**Exercise details:**
Exactly reproduce the data from its first line through the line with "unfold writei. apply wp_bind, wp_gets.", leaving out every line after it.

** Opening The data block **

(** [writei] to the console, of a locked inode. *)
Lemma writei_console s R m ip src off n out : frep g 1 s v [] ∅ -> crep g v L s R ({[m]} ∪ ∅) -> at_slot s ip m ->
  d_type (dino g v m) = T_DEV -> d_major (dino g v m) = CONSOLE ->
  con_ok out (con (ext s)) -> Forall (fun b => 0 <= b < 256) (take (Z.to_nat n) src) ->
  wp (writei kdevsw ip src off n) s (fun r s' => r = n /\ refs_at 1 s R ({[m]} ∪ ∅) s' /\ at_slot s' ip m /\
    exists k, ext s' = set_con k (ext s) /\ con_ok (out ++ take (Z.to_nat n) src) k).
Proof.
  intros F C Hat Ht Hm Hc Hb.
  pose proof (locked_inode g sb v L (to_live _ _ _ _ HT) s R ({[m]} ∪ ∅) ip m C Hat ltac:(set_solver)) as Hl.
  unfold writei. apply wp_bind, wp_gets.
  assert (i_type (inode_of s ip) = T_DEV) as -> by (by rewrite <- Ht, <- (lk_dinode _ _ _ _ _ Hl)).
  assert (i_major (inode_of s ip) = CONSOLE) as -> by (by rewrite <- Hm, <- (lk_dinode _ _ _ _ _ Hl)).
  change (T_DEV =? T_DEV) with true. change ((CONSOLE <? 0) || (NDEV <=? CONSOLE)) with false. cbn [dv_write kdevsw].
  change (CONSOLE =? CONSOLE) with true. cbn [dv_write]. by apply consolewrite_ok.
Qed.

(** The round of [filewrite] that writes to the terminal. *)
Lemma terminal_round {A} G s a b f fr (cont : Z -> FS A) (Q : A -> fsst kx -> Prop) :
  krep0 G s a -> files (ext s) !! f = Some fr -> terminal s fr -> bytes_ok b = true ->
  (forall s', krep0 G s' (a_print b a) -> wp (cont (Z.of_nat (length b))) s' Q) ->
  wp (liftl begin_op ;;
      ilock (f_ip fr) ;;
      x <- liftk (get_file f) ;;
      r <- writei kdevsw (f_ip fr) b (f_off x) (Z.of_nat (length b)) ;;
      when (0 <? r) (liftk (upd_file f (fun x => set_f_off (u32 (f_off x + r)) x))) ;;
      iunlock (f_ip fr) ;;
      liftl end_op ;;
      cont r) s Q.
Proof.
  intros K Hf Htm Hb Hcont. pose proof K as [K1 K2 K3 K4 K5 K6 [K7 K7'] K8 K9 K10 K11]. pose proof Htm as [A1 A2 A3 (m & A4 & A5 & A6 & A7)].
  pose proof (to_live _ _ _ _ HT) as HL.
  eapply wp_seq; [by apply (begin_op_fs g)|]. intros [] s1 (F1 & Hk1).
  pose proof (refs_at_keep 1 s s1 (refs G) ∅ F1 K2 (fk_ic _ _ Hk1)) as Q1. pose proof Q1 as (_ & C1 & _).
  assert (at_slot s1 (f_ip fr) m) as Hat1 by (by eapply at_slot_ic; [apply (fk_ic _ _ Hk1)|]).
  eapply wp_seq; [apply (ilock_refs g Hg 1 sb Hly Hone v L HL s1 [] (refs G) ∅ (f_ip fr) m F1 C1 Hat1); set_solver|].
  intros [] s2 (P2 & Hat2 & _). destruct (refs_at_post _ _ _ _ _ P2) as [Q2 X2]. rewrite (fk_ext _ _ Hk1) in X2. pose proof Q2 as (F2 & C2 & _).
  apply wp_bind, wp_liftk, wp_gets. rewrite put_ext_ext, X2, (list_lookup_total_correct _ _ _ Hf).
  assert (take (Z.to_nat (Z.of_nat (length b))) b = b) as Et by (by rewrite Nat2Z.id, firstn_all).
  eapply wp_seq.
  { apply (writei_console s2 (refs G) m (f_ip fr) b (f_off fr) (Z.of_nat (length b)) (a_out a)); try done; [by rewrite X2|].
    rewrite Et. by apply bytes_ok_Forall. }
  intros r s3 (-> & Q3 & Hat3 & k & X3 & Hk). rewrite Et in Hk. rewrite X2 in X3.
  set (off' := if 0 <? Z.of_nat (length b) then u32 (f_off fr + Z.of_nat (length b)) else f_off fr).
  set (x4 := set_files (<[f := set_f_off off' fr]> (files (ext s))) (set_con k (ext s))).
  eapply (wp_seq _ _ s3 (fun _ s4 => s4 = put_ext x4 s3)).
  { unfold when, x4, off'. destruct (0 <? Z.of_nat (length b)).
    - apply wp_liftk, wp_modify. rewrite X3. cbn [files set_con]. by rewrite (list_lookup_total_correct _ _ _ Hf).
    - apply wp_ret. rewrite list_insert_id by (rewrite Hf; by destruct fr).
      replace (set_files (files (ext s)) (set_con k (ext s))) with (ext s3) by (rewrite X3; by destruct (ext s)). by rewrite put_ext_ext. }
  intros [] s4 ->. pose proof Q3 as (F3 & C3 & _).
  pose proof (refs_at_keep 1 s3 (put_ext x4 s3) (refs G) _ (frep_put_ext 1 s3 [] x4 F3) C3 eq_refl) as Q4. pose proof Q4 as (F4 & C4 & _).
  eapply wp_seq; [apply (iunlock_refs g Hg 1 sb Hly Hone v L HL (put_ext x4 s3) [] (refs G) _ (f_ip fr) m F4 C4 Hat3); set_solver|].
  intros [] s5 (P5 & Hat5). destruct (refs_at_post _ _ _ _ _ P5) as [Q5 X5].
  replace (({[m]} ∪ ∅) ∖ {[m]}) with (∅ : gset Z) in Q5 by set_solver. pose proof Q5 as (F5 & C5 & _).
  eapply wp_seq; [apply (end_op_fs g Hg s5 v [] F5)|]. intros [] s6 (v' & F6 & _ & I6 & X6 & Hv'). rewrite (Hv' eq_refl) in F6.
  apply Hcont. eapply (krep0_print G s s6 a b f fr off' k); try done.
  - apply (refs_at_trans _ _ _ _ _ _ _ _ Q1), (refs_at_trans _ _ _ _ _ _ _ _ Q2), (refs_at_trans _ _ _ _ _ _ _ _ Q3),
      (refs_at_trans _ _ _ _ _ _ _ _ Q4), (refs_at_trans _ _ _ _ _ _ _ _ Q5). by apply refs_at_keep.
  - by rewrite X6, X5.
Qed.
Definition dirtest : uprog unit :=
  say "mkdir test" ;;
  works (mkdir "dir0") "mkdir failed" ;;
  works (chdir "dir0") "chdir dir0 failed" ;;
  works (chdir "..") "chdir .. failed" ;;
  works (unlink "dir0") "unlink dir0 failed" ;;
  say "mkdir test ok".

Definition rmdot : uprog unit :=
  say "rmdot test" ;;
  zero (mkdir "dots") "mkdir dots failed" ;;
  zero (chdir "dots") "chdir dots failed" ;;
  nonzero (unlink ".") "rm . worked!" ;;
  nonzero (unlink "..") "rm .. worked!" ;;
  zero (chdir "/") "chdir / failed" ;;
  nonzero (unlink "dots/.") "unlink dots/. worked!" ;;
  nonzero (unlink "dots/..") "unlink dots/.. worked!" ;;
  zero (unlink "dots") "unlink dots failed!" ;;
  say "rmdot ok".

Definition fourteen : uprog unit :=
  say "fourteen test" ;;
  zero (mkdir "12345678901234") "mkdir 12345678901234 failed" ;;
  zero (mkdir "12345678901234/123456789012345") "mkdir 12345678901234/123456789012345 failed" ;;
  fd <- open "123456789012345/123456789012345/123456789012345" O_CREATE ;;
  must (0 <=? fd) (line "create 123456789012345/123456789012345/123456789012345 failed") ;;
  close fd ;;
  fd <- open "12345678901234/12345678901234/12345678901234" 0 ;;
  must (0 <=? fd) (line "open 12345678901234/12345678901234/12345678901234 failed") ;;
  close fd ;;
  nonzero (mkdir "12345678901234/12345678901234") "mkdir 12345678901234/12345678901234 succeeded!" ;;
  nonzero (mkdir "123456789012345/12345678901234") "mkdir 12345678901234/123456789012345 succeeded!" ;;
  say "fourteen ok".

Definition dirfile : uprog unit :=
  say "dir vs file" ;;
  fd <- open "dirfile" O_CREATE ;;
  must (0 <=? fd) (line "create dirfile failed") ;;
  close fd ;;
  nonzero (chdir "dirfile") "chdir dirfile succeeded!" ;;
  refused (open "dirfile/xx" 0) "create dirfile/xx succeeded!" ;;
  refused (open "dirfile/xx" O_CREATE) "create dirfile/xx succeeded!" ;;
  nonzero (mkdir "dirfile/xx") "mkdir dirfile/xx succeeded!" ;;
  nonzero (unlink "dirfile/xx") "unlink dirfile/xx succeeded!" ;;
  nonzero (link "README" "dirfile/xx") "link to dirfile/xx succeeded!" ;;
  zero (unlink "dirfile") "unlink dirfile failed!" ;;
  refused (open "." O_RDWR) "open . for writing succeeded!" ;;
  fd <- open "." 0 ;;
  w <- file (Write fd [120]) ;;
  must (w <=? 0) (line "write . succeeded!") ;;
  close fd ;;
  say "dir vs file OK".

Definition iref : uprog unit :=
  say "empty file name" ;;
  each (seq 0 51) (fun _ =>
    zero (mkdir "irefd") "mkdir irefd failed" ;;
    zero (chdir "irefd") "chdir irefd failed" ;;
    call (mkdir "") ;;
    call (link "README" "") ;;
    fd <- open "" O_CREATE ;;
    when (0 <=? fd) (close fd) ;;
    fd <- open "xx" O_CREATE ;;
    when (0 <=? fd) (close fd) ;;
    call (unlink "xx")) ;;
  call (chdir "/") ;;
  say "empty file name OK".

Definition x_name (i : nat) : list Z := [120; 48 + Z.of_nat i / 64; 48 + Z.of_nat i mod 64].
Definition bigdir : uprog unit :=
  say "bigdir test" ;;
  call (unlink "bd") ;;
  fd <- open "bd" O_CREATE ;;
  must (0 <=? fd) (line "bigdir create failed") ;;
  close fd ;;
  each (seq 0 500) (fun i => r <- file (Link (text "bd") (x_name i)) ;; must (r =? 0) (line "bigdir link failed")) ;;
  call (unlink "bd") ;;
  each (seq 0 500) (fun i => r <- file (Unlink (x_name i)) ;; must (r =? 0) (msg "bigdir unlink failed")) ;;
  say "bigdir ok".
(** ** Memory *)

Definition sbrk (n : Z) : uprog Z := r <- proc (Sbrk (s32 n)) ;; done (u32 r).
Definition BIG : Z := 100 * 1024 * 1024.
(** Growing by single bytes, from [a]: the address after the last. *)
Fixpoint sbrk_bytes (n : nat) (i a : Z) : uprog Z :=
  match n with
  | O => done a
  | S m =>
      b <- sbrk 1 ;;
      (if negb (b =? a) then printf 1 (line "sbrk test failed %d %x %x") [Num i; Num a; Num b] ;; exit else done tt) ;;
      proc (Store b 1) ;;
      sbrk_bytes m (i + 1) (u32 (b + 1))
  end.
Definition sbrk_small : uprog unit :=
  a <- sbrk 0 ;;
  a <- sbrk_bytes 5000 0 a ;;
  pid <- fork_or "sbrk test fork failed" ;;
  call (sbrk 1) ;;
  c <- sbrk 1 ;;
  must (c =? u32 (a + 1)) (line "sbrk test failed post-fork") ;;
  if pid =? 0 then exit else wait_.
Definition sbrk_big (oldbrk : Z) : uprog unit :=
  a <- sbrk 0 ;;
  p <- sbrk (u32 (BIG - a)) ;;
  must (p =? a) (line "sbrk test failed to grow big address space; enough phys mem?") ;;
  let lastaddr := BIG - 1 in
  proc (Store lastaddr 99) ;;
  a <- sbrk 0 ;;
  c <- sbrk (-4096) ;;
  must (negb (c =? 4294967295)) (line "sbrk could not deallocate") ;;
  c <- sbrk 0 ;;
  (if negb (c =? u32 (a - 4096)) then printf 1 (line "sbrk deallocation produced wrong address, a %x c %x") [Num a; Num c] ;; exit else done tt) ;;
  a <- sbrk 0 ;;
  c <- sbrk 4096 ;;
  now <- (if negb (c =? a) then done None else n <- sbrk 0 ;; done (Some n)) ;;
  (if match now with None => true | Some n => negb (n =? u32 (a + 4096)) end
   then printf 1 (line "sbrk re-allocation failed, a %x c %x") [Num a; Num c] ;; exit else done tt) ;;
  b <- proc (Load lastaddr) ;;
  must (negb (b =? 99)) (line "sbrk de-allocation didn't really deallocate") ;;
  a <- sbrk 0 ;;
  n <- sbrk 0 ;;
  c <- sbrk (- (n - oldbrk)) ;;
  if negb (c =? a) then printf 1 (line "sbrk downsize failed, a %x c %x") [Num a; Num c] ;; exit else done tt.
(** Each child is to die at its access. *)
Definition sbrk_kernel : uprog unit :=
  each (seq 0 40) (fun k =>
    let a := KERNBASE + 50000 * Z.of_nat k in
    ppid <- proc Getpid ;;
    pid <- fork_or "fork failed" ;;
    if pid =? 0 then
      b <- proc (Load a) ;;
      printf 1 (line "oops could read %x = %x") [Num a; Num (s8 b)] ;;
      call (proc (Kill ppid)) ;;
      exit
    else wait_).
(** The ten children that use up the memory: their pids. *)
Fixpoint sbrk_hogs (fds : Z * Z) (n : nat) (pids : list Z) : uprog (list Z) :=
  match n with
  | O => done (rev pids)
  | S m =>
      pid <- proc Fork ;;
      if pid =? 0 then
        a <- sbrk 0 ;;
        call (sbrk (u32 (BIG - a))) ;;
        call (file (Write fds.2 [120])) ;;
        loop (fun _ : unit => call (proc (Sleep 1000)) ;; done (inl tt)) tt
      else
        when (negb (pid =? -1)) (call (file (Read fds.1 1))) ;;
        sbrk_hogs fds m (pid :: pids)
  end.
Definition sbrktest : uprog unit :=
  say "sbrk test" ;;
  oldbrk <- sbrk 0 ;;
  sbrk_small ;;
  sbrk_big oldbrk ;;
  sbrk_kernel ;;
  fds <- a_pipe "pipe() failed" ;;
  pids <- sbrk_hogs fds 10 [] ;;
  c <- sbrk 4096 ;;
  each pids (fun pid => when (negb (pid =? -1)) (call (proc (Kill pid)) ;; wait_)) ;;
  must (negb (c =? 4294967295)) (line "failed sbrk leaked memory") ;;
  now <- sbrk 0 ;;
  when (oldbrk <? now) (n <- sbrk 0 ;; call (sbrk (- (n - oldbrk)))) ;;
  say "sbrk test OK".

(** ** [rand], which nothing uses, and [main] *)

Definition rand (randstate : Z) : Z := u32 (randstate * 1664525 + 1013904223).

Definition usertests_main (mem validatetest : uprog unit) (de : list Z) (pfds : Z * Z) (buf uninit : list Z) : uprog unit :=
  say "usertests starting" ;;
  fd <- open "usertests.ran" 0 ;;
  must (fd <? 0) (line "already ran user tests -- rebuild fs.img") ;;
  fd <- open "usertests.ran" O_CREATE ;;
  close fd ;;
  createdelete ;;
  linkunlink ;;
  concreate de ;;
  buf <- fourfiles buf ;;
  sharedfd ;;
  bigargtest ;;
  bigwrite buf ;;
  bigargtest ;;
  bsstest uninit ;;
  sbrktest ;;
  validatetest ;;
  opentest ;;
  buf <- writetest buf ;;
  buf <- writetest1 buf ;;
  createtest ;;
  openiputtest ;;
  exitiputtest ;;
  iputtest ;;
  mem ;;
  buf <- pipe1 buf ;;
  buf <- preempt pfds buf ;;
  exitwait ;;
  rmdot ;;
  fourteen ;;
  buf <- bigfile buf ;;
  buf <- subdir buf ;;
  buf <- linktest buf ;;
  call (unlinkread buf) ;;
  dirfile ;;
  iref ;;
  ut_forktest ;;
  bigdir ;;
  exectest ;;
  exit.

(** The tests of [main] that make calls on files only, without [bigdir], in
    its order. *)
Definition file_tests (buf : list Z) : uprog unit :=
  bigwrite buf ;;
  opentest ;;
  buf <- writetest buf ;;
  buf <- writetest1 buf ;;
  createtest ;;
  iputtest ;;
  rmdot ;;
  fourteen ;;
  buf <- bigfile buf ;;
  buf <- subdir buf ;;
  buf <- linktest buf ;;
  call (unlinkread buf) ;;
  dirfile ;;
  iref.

** Closing The data block **

**Task answer:**
(** [writei] to the console, of a locked inode. *)
Lemma writei_console s R m ip src off n out : frep g 1 s v [] ∅ -> crep g v L s R ({[m]} ∪ ∅) -> at_slot s ip m ->
  d_type (dino g v m) = T_DEV -> d_major (dino g v m) = CONSOLE ->
  con_ok out (con (ext s)) -> Forall (fun b => 0 <= b < 256) (take (Z.to_nat n) src) ->
  wp (writei kdevsw ip src off n) s (fun r s' => r = n /\ refs_at 1 s R ({[m]} ∪ ∅) s' /\ at_slot s' ip m /\
    exists k, ext s' = set_con k (ext s) /\ con_ok (out ++ take (Z.to_nat n) src) k).
Proof.
  intros F C Hat Ht Hm Hc Hb.
  pose proof (locked_inode g sb v L (to_live _ _ _ _ HT) s R ({[m]} ∪ ∅) ip m C Hat ltac:(set_solver)) as Hl.
  unfold writei. apply wp_bind, wp_gets.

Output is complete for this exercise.